# JB Weld on Carbon Fiber?



## fleetseat (May 1, 2008)

So, I found a crack in the seat post tube of my '06 Tarmac Expert and I'm wondering if using JB Weld on it would work. Since I'm not the original owner, the warranty thing is out the window. I've searched and found topics on using it (or trying it) on aluminum and/or steel frames for some repairs, but nothing on CF. Anyone have experience with this, or am I just wishful thinking here?


----------



## PlatyPius (Feb 1, 2009)

wishful thinking.


----------



## been200mph (May 28, 2004)

Skip the JB Weld. Maybe skip anything until you post some pics/info on where the crack is at. If it's in a home-fixable location you can get some carbon fiber cloth and resin/hardener. Grind the area and sand to prep for a repair. Put a few layers of cloth/resin on there and try to roll or press out as much resin as possible so the cloth layers are tightly compressed over the repair area. Then let it cure and sand the area smooth and at least clearcoat it. But... if it's in a highly stressed location I'd leave any repairs up to a place that does it all the time such as Calfee/etc.


----------



## heffergm (Jul 9, 2010)

Every time I hear JB weld I think '73 camaro.... 

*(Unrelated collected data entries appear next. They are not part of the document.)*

(** ** Writing *)

Definition fits (m : Z) (s : tcp_seg) : Prop := 0 <= s_len s /\ 0 <= s_optlen s /\ s_len s + s_optlen s <= m /\ (0 < s_len s -> has (s_flags s) (Z.lor TCP_FIN TCP_SYN) = false).

(** the space behind the last unsent segment *)
Definition has_room (p : tcp_pcb) : Prop :=
  match list.last (unsent p) with
  | None => unsent_oversize p = 0
  | Some s => fits (mss_local p) s /\ 0 <= unsent_oversize p <= mss_local p - (s_len s + s_optlen s) /\ (0 < unsent_oversize p -> 0 < s_len s)
  end.

(** Data can be written: the unacknowledged segments come before the others and
    there is room as noted. *)
Record writable (hi : Z) (p : tcp_pcb) : Prop := {
  wr_pos : 0 <= hi;
  wr_order : exists lo, chain lo hi (unacked p ++ unsent p);
  wr_room : has_room p
}.

Lemma mss_local_bound p : 0 < mss p <= TCP_MSS -> 0 < mss_local p <= TCP_MSS \/ snd_wnd_max p < 0.
Proof.
  intros H. unfold mss_local. destruct (Z.lt_ge_cases (snd_wnd_max p) 0); [by right|]. left.
  pose proof (Z.div_pos (snd_wnd_max p) 2). destruct (Z.eqb_spec (Z.min (mss p) (snd_wnd_max p / 2)) 0); lia.
Qed.

Lemma prealloc_bound p f l m : 0 <= l <= m -> 0 <= prealloc_oversize p f l m <= m - l.
Proof.
  intros H. unfold prealloc_oversize. case_match; [|lia]. assert (l <= (l + TCP_MSS + 3) / 4 * 4); [|lia]. unfold TCP_MSS.
  pose proof (Z.div_mod (l + 512 + 3) 4). pose proof (Z.mod_pos_bound (l + 512 + 3) 4). lia.
Qed.

Lemma new_segments_ok fuel p bud hi pos data f ql ov :
  0 < mss_local p <= TCP_MSS -> snd_lbb p = seq b hi -> (length data <= fuel)%nat -> 0 <= hi + pos -> data = field O (hi + pos) (blen data) -> hi + pos + blen data <= blen O ->
  0 <= ql -> ql <= TCP_SND_QUEUELEN ->
  exists r, new_segments fuel p bud pos data f ql ov = Ok r /\
    match r with
    | None => True
    | Some (q, ql', ov') =>
      chain (hi + pos) (hi + pos + blen data) q /\ ql' = ql + sum s_clen q /\ ql' <= TCP_SND_QUEUELEN /\ sum s_len q = blen data /\ Forall (fits (mss_local p)) q
      /\ match list.last q with None => data = [] /\ ov' = ov | Some s => 0 < s_len s /\ s_optlen s = 0 /\ 0 <= ov' <= mss_local p - s_len s end
    end.
Proof.
  intros Hm Hl. revert bud pos data f ql ov. induction fuel as [|fuel IH]; intros bud pos data f ql ov Hf Hp Hd He Hq Hqm.
  { destruct data; [|cbn in Hf; lia]. eexists. split; [reflexivity|]. cbn -[blen TCP_SND_QUEUELEN]. rewrite blen_nil. split_and!; try done; lia. }
  destruct data as [|x data']; [eexists; split; [reflexivity|]; cbn -[blen TCP_SND_QUEUELEN]; rewrite blen_nil; split_and!; try done; lia|]. cbn [new_segments].
  set (data := x :: data') in *. assert (1 <= blen data) as Hb1 by (unfold data; rewrite blen_cons; pose proof (blen_nonneg data'); lia). clearbody data.
  destruct bud as [|bud]; [by exists None|]. cbn [alloc]. unfold TCP_SND_QUEUELEN, TCP_SND_BUF, TCP_MSS, TCP_SNDQUEUELEN_OVERFLOW in *.
  change (4 * 16384 / 512) with 128 in *. change (65535 - 3) with 65532. cbv zeta. rewrite u16_small by lia.
  destruct (_ || _) eqn:Eq; [by exists None|]. apply orb_false_iff in Eq as [Eq _]. apply Z.ltb_ge in Eq. destruct bud as [|bud]; [by exists None|]. cbn [alloc].
  set (n := Z.min (blen data) (mss_local p)).
  assert (0 < n <= mss_local p /\ n <= blen data) as (Hn1 & Hn2) by lia. clearbody n.
  assert (skipn (Z.to_nat n) data = field O (hi + (pos + n)) (blen data - n)) as Hrest.
  { rewrite Hd at 1. rewrite drop_field by lia. f_equal; lia. }
  assert (blen (skipn (Z.to_nat n) data) = blen data - n) as Hbl by (unfold blen in *; rewrite length_skipn; lia).
  destruct (IH bud (pos + n) (skipn (Z.to_nat n) data) false (ql + 1) (prealloc_oversize p f n (mss_local p))) as (r & -> & Hr).
  { rewrite length_skipn. cbn in Hf |- *. lia. }
  { lia. }
  { rewrite Hbl. done. }
  { rewrite Hbl. lia. }
  { lia. }
  { lia. }
  cbn [obind]. destruct r as [[[q ql'] ov']|]; [|by exists None]. eexists. split; [reflexivity|]. cbn beta iota. destruct Hr as (R1 & R2 & R3 & R4 & R5 & R6).
  rewrite Hbl in R1, R4. set (seg := mkSeg _ n _ 0 1 0).
  assert (TCP_TCPLEN seg = n) as Htl by (unfold TCP_TCPLEN; change (has (s_flags seg) (Z.lor TCP_FIN TCP_SYN)) with false; cbn; lia).
  assert (seg_out (hi + pos) seg) as Hseg.
  { constructor; cbn; try done; try lia; [rewrite Hl; seqs|unfold TCP_SND_BUF; lia|rewrite Hd at 1; apply take_field; lia]. }
  split_and!.
  - split; [done|]. rewrite Htl. replace (hi + pos + n) with (hi + (pos + n)) by lia. replace (hi + pos + blen data) with (hi + (pos + n) + (blen data - n)) by lia. done.
  - cbn. lia.
  - lia.
  - cbn. lia.
  - constructor; [|done]. unfold fits. cbn. split_and!; try lia. done.
  - rewrite last_cons. destruct (list.last q) as [s|] eqn:El; [done|]. cbn. destruct R6 as [_ ->]. split_and!; try lia.
    all: apply prealloc_bound; lia.
Qed.

Lemma map_last_snoc {A} (f : A -> A) l x : map_last f (l ++ [x]) = l ++ [f x].
Proof. induction l as [|y l IH]; [done|]. cbn. rewrite IH. by destruct l. Qed.
(* ===== verification/TcpConn.v ===== *)
(** * TcpConn: an open TCP connection

    [tcp_process], [tcp_recved], [tcp_write], [tcp_output] and the
    retransmission of an open connection, in any order: no assertion fails, the
    application gets the peer's stream and the peer gets the application's. *)

From S2P Require Import Prelude Bytes Tcp TcpRecv TcpSend.

#[local] Open Scope Z_scope.

(** ** Options *)

Lemma parse_options_ok fuel n mem idx m :
  0 <= idx -> (Z.to_nat (n - idx) <= fuel)%nat -> n < blen mem -> bytes mem -> 0 < m <= TCP_MSS ->
  exists m', parse_options fuel n mem idx m = Ok m' /\ 0 < m' <= TCP_MSS.
Proof.
  revert idx m. induction fuel as [|fuel IH]; intros idx m Hi Hf Hn Hb Hm.
  { cbn. rewrite (proj2 (Z.leb_le _ _)) by lia. eauto. }
  assert (forall j, 0 <= j <= n -> exists v, mem !! Z.to_nat j = Some v /\ 0 <= v < 256) as Hget.
  { intros j Hj. destruct (lookup_lt_is_Some_2 mem (Z.to_nat j)) as [v Hv]; [unfold blen in Hn; lia|]. exists v. split; [done|].
    by apply (Forall_lookup_1 _ _ _ _ Hb Hv). }
  cbn [parse_options]. destruct (Z.leb_spec n idx); [eauto|].
  destruct (Hget idx) as (opt & -> & Ho); [lia|]. cbn [obind]. destruct (opt =? 0); [eauto|]. destruct (opt =? 1); [apply IH; try done; lia|].
  destruct (Hget (idx + 1)) as (l & -> & Hl); [lia|]. destruct (opt =? 2); cbn [obind].
  - destruct (negb (l =? 4) || (n <? idx + 4)) eqn:E; [eauto|]. apply orb_false_iff in E as [_ E%Z.ltb_ge].
    destruct (Hget (idx + 2)) as (h & -> & Hh); [lia|]. destruct (Hget (idx + 3)) as (g & -> & Hg); [lia|]. cbn [obind]. apply IH; try done; [lia|lia|].
    assert (0 <= Z.lor (Z.shiftl h 8) g) by (apply Z.lor_nonneg; split; [apply Z.shiftl_nonneg|]; lia). unfold TCP_MSS.
    destruct (Z.ltb_spec 512 (Z.lor (Z.shiftl h 8) g)); cbn; [lia|]. destruct (Z.eqb_spec (Z.lor (Z.shiftl h 8) g) 0); lia.
  - destruct (Z.ltb_spec l 2); [eauto|]. apply IH; try done; lia.
Qed.
(* ===== verification/Ip4Frag.v ===== *)
(** * Ip4Frag: fragments of IPv4 datagrams in the TCP/IP stack

    lwip/src/core/ipv4/ip4_frag.c: [ip4_reass] collects the fragments of incoming
    datagrams, [ip_reass_tmr] gives up those that stay incomplete, [ip4_frag]
    splits what does not fit the interface.

    A packet is the list of its bytes.  A queued fragment is the interval that
    its [ip_reass_helper] holds, in place of the header, with the bytes behind
    the header and the number of its buffers; the list through [next_pbuf] is a
    list.  [memp_malloc] answers from a list, and packets that are handed to
    [icmp_time_exceeded] are collected. *)

From S2P Require Import Prelude Bytes Checksum Pbuf InetChksum.

#[local] Open Scope Z_scope.

Definition IP_HLEN : Z := 20.
Definition IP_MF : Z := 8192.
Definition IP_OFFMASK : Z := 8191.
Definition IP_REASS_MAXAGE : Z := 3.
Definition IP_REASS_MAX_PBUFS : Z := 10.
Definition IP_REASS_FLAG_LASTFRAG : Z := 1.

Definition IPH_HL (h : list Z) : Z := getb h 0 mod 16.
Definition IPH_LEN (h : list Z) : Z := be16 h 2.
Definition IPH_ID (h : list Z) : Z := be16 h 4.
Definition IPH_OFFSET (h : list Z) : Z := be16 h 6.
Definition iph_src (h : list Z) : list Z := field h 12 4.
Definition iph_dest (h : list Z) : list Z := field h 16 4.

Definition IPH_LEN_SET (h : list Z) (v : Z) : list Z := splice h 2 (net16 v).
Definition IPH_OFFSET_SET (h : list Z) (v : Z) : list Z := splice h 6 (net16 v).

Definition IP_ADDRESSES_AND_ID_MATCH (a b : list Z) : bool :=
  CMP_IPV4 (iph_src a) (iph_src b) && CMP_IPV4 (iph_dest a) (iph_dest b) && (IPH_ID a =? IPH_ID b).

(** ** State *)

Record fragment := mkFrag { start : Z; end_ : Z; clen : Z; data : list Z }.

Record ip_reassdata := mkReass { r_p : list fragment; r_iphdr : list Z; r_datagram_len : Z; r_flags : Z; r_timer : Z }.
#[global] Instance eta_reassdata : Eta ip_reassdata := fun r => mkReass (r_p r) (r_iphdr r) (r_datagram_len r) (r_flags r) (r_timer r).

Record reassembly := mkReassembly { reassdatagrams : list ip_reassdata; ip_reass_pbufcount : Z; mallocs : list bool; exceeded : list (list Z) }.
#[global] Instance eta_reassembly : Eta reassembly := fun r => mkReassembly (reassdatagrams r) (ip_reass_pbufcount r) (mallocs r) (exceeded r).

Definition check {A} (b : bool) (k : outcome A) : outcome A := if b then k else Stop AssertFail.

Definition memp_malloc (s : reassembly) : bool * reassembly :=
  match mallocs s with [] => (true, s) | b :: l => (b, s <| mallocs := l |>) end.

(** ** Giving up *)

Fixpoint sum_clen (l : list fragment) : Z := match l with [] => 0 | f :: l => clen f + sum_clen l end.

(** the buffers of the fragments, each count within 16 bits *)
Fixpoint count_freed (l : list fragment) (pbufs_freed : Z) : outcome Z :=
  match l with
  | [] => Ok pbufs_freed
  | f :: l => check (pbufs_freed + clen f <=? 65535) (count_freed l (pbufs_freed + clen f))
  end.

(** the datagram at place [k] of the list *)
Definition ip_reass_free_complete_datagram (k : nat) (s : reassembly) : outcome (reassembly * Z) :=
  match reassdatagrams s !! k with
  | None => Stop NullDeref
  | Some ipr =>
    match r_p ipr with
    | [] => Stop NullDeref
    | f :: l =>
      let s := if start f =? 0 then s <| exceeded ::= (fun e => e ++ [r_iphdr ipr ++ data f]) |> else s in
      try pbufs_freed := count_freed (f :: l) 0 in
      check (pbufs_freed <=? ip_reass_pbufcount s)
        (Ok (s <| reassdatagrams ::= delete k |> <| ip_reass_pbufcount ::= (fun n => n - pbufs_freed) |>, pbufs_freed))
    end
  end.

(** the timer: entries are visited once each, [k] is the place of the next *)
Fixpoint reass_tmr_loop (n : nat) (k : nat) (s : reassembly) : outcome reassembly :=
  match n with
  | O => Ok s
  | S n =>
    match reassdatagrams s !! k with
    | None => Ok s
    | Some r =>
      if 0 <? r_timer r then reass_tmr_loop n (S k) (s <| reassdatagrams ::= alter (fun r => r <| r_timer ::= Z.pred |>) k |>)
      else try '(s, _) := ip_reass_free_complete_datagram k s in reass_tmr_loop n k s
    end
  end.
Definition ip_reass_tmr (s : reassembly) : outcome reassembly := reass_tmr_loop (length (reassdatagrams s)) 0 s.

(** the place of the oldest datagram that [fraghdr] does not belong to, and how
    many such datagrams there are *)
Fixpoint find_oldest (fraghdr : list Z) (k : nat) (l : list ip_reassdata) (oldest : option (nat * Z)) (other_datagrams : Z) : option nat * Z :=
  match l with
  | [] => (fst <$> oldest, other_datagrams)
  | r :: l =>
    if IP_ADDRESSES_AND_ID_MATCH (r_iphdr r) fraghdr then find_oldest fraghdr (S k) l oldest other_datagrams
    else
      let oldest := match oldest with
                    | None => Some (k, r_timer r)
                    | Some (_, t) => if r_timer r <=? t then Some (k, r_timer r) else oldest
                    end in
      find_oldest fraghdr (S k) l oldest (other_datagrams + 1)
  end.

(** each round but the last frees a datagram, so the list bounds the rounds *)
Fixpoint remove_oldest_loop (fuel : nat) (fraghdr : list Z) (pbufs_needed pbufs_freed : Z) (s : reassembly) : outcome (reassembly * Z) :=
  match fuel with
  | O => Stop OutOfFuel
  | S fuel =>
    let '(oldest, other_datagrams) := find_oldest fraghdr 0 (reassdatagrams s) None 0 in
    try '(s, freed) := match oldest with Some k => ip_reass_free_complete_datagram k s | None => Ok (s, 0) end in
    let pbufs_freed := pbufs_freed + freed in
    if (pbufs_freed <? pbufs_needed) && (1 <? other_datagrams) then remove_oldest_loop fuel fraghdr pbufs_needed pbufs_freed s
    else Ok (s, pbufs_freed)
  end.
Definition ip_reass_remove_oldest_datagram (fraghdr : list Z) (pbufs_needed : Z) (s : reassembly) : outcome (reassembly * Z) :=
  remove_oldest_loop (S (length (reassdatagrams s))) fraghdr pbufs_needed 0 s.

(** a new entry goes to the front; the flag is whether there is one *)
Definition ip_reass_enqueue_new_datagram (fraghdr : list Z) (needed : Z) (s : reassembly) : outcome (reassembly * bool) :=
  let '(ok, s) := memp_malloc s in
  try '(s, ok) :=
    if ok then Ok (s, true)
    else
      try '(s, freed) := ip_reass_remove_oldest_datagram fraghdr needed s in
      if needed <=? freed then let '(ok, s) := memp_malloc s in Ok (s, ok) else Ok (s, false) in
  if ok then Ok (s <| reassdatagrams ::= cons (mkReass [] (field fraghdr 0 IP_HLEN) 0 0 IP_REASS_MAXAGE) |>, true) else Ok (s, false).

(** ** A fragment *)

(** where the fragment goes: the list with it, what follows it, and whether there
    is no hole up to it; or nothing when it overlaps *)
Fixpoint chain_frag (new : fragment) (prev : option fragment) (valid : bool) (l : list fragment) : outcome (option (list fragment * list fragment * bool)) :=
  match l with
  | [] =>
    match prev with
    | Some p => check (end_ p <=? start new) (Ok (Some ([new], [], valid && (end_ p =? start new))))
    | None => Ok (Some ([new], [], valid))
    end
  | q :: rest =>
    if start new <? start q then
      match prev with
      | Some p =>
        if (start new <? end_ p) || (start q <? end_ new) then Ok None else Ok (Some (new :: l, l, valid && (end_ p =? start new)))
      | None => if start q <? end_ new then Ok None else Ok (Some (new :: l, l, valid))
      end
    else if start new =? start q then Ok None
    else if start new <? end_ q then Ok None
    else
      let valid := match prev with Some p => valid && (end_ p =? start q) | None => valid end in
      try r := chain_frag new (Some q) valid rest in
      Ok (match r with Some (l', after, v) => Some (q :: l', after, v) | None => None end)
  end.

(** no hole behind [prev] *)
Fixpoint no_holes (prev : fragment) (l : list fragment) : bool :=
  match l with [] => true | f :: l => (end_ prev =? start f) && no_holes f l end.

Inductive chained := Dropped | Queued (p : list fragment) | Finished (p : list fragment).

Definition ip_reass_chain_frag_into_datagram_and_validate (ipr : ip_reassdata) (new : fragment) (is_last : bool) : outcome chained :=
  try r := chain_frag new None true (r_p ipr) in
  match r with
  | None => Ok Dropped
  | Some (p, after, valid) =>
    if is_last || negb (Z.land (r_flags ipr) IP_REASS_FLAG_LASTFRAG =? 0) then
      let first_there := match p with f :: _ => start f =? 0 | [] => false end in
      if valid && first_there && no_holes new after then check (1 <? Z.of_nat (length p)) (Ok (Finished p)) else Ok (Queued p)
    else Ok (Queued p)
  end.

(** the entry a fragment belongs to *)
Fixpoint find_datagram (fraghdr : list Z) (k : nat) (l : list ip_reassdata) : option (nat * ip_reassdata) :=
  match l with
  | [] => None
  | r :: l => if IP_ADDRESSES_AND_ID_MATCH (r_iphdr r) fraghdr then Some (k, r) else find_datagram fraghdr (S k) l
  end.

(** the header of the whole datagram; [odd]: whether packets lie at odd addresses *)
Definition reass_header (odd : bool) (h : list Z) (datagram_len : Z) : outcome (list Z) :=
  let h := splice (IPH_OFFSET_SET (IPH_LEN_SET h datagram_len) 0) 10 (net16 0) in
  try c := inet_chksum odd h IP_HLEN in
  Ok (splice h 10 (store16 c)).

(** The fragment [p] joins the datagram [ipr] at place [k]; it has [n] buffers and
    lies at [offset].  A fragment that is dropped as an overlap was freed when it
    is freed again. *)
Definition reass_fragment (odd : bool) (p : list Z) (n offset len : Z) (k : nat) (ipr : ip_reassdata) (s : reassembly) : outcome (reassembly * option (list Z)) :=
  let is_last := Z.land (IPH_OFFSET p) IP_MF =? 0 in
  let datagram_len := u16 (offset + len) in
  if is_last && ((datagram_len <? offset) || (65535 - IP_HLEN <? datagram_len)) then Ok (s, None)
  else
    try r := ip_reass_chain_frag_into_datagram_and_validate ipr (mkFrag offset datagram_len n (ptr p IP_HLEN)) is_last in
    let s := s <| ip_reass_pbufcount ::= (fun c => u16 (c + n)) |> in
    let ipr := if is_last then ipr <| r_datagram_len := datagram_len |> <| r_flags ::= (fun f => Z.lor f IP_REASS_FLAG_LASTFRAG) |> else ipr in
    match r with
    | Dropped => Stop OutOfBounds
    | Queued l => Ok (s <| reassdatagrams ::= alter (fun _ => ipr <| r_p := l |>) k |>, None)
    | Finished l =>
      try h := reass_header odd (r_iphdr ipr) (u16 (r_datagram_len ipr + IP_HLEN)) in
      Ok (s <| reassdatagrams ::= delete k |> <| ip_reass_pbufcount ::= (fun c => u16 (c - sum_clen l)) |>, Some (h ++ concat (map data l)))
    end.

(** [p] is a packet of at least [IP_HLEN] bytes in [n] buffers.  The result is the
    whole datagram when the fragment completes one. *)
Definition ip4_reass (odd : bool) (p : list Z) (n : Z) (s : reassembly) : outcome (reassembly * option (list Z)) :=
  if negb (IPH_HL p * 4 =? IP_HLEN) then Ok (s, None)
  else
    let offset := u16 (Z.land (IPH_OFFSET p) IP_OFFMASK * 8) in
    let len := u16 (IPH_LEN p - IPH_HL p * 4) in
    try '(s, room) :=
      if IP_REASS_MAX_PBUFS <? ip_reass_pbufcount s + n then
        try '(s, freed) := ip_reass_remove_oldest_datagram p n s in
        Ok (s, negb (freed =? 0) && negb (IP_REASS_MAX_PBUFS <? ip_reass_pbufcount s + n))
      else Ok (s, true) in
    if negb room then Ok (s, None)
    else
      match find_datagram p 0 (reassdatagrams s) with
      | None =>
        try '(s, there) := ip_reass_enqueue_new_datagram p n s in
        if there then
          match reassdatagrams s with
          | [] => Stop NullDeref
          | ipr :: _ => reass_fragment odd p n offset len 0 ipr s
          end
        else Ok (s, None)
      | Some (k, ipr) =>
        if (Z.land (IPH_OFFSET p) IP_OFFMASK =? 0) && negb (Z.land (IPH_OFFSET (r_iphdr ipr)) IP_OFFMASK =? 0) then
          let ipr := ipr <| r_iphdr := field p 0 IP_HLEN |> in
          reass_fragment odd p n offset len k ipr (s <| reassdatagrams ::= alter (fun _ => ipr) k |>)
        else reass_fragment odd p n offset len k ipr s
      end.
Lemma bindv_Some {S A} (e : option A) (f : A -> cmd S) s s' :
  bindv e f s = Some s' -> exists v, e = Some v /\ f v s = Some s'.
Proof. unfold bindv. destruct e as [v|]; [eauto | done]. Qed.

Declare Scope cmd_scope.
Delimit Scope cmd_scope with cmd.
Notation "f ;;; g" := (cseq f g)
  (at level 100, g at level 200, right associativity) : cmd_scope.
Notation "'let*' x ':=' e 'in' f" := (bindv e (fun x => f))
  (at level 10, x name, e at level 99, f at level 200) : cmd_scope.
Notation "'let*' ' x ':=' e 'in' f" := (bindv e (fun x => f))
  (at level 10, x strict pattern, e at level 99, f at level 200) : cmd_scope.

(** [for (i = lo; i < hi; i += step) body], [step > 0]. *)
Fixpoint iter_up {S} (n : nat) (i step : Z) (body : Z -> cmd S) : cmd S :=
  match n with
  | O => skip
  | Datatypes.S n' => cseq (body i) (iter_up n' (i + step) step body)
  end.

Definition trips (lo hi step : Z) : nat := Z.to_nat ((hi - lo + step - 1) / step).

Definition for_ {S} (lo hi step : Z) (body : Z -> cmd S) : cmd S :=
  iter_up (trips lo hi step) lo step body.

Lemma trips_spec lo hi step k :
  0 < step -> (0 <= k < Z.of_nat (trips lo hi step) <-> 0 <= k /\ lo + k * step < hi).
Proof.
  intros Hs. unfold trips.
  assert (Hd := Z.div_mod (hi - lo + step - 1) step ltac:(lia)).
  assert (Hm := Z.mod_pos_bound (hi - lo + step - 1) step Hs).
  set (q := (hi - lo + step - 1) / step) in *.
  split; intros H; split; nia.
Qed.

(* ------------------------------------------------------------------ *)
(** ** Descriptors *)

(** A descriptor that is not open: the answer of the call, or another if that
    one is. *)
Definition new_fd (r : Z) (open : list Z) : Z :=
  if bool_decide (r ∈ open) then foldr Z.max r open + 1 else r.
(* ===== verification/Float.v ===== *)
(** Float: IEEE binary32 and binary64 arithmetic as the sources use it, on the
    Standard Library's [spec_float], every operation rounded to its type
    (no contraction, no extended precision). *)

From Stdlib Require Export SpecFloat.
From S2P Require Import Prelude.

(** [float]. *)
Definition float : Type := spec_float.
Definition of_int (n : Z) : float := binary_normalize 24 128 n 0 false.
Definition f_half : float := SFdiv 24 128 (of_int 1) (of_int 2).
Definition f_add : float -> float -> float := SFadd 24 128.
Definition f_mul : float -> float -> float := SFmul 24 128.

(** [double]. *)
Definition double : Type := spec_float.
Definition d_int (n : Z) : double := binary_normalize 53 1024 n 0 false.
Definition d_add : double -> double -> double := SFadd 53 1024.
Definition d_sub : double -> double -> double := SFsub 53 1024.
Definition d_mul : double -> double -> double := SFmul 53 1024.
Definition d_div : double -> double -> double := SFdiv 53 1024.
(** A decimal literal [n / 1000], correctly rounded. *)
Definition d_lit (n : Z) : double := d_div (d_int n) (d_int 1000).

(** [(int)f]: truncation.  NaN and infinity do not reach a conversion. *)
Definition f_trunc (f : spec_float) : Z :=
  match f with
  | S754_finite s m e =>
      let v := if 0 <=? e then Zpos m * 2 ^ e else Zpos m / 2 ^ (- e) in
      if s then - v else v
  | _ => 0
  end.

Trust me, skip the JB weld.


----------



## fleetseat (May 1, 2008)

Thanks for the advice everyone. Since this is in a high-stress area, it looks like a new frame is in my future.


----------



## frdfandc (Nov 27, 2007)

heffergm said:


> Every time I hear JB weld I think '73 camaro....



...........and a mullet


----------



## JoelS (Aug 25, 2008)

E-mail that picture to Calfee and see if they're able to repair it. Cheaper than a new frame.


----------



## rward325 (Sep 22, 2008)

Are you the original owner of the frame? Do you have receipts for the bike? Pretty sure Specialized is lifetime warranty on the frame for original purchaser.


----------



## marktomin (Sep 22, 2008)

rward325 said:


> Are you the original owner of the frame? Do you have receipts for the bike? Pretty sure Specialized is lifetime warranty on the frame for original purchaser.


read the op


----------



## rward325 (Sep 22, 2008)

Since no to my above send the pics to Calfee and see if they will touch it. I have seen some amazing work come out of their shop.


----------



## wassler (Oct 25, 2009)

Do you know the original owner? ( as in being a friend) Maybe he wants to help you with the warranty claim. 

cheers,

Wassler.


----------



## scblur (Jul 15, 2010)

JB weld is not good for this. I think its repairable though. Unless you are aching to spend money.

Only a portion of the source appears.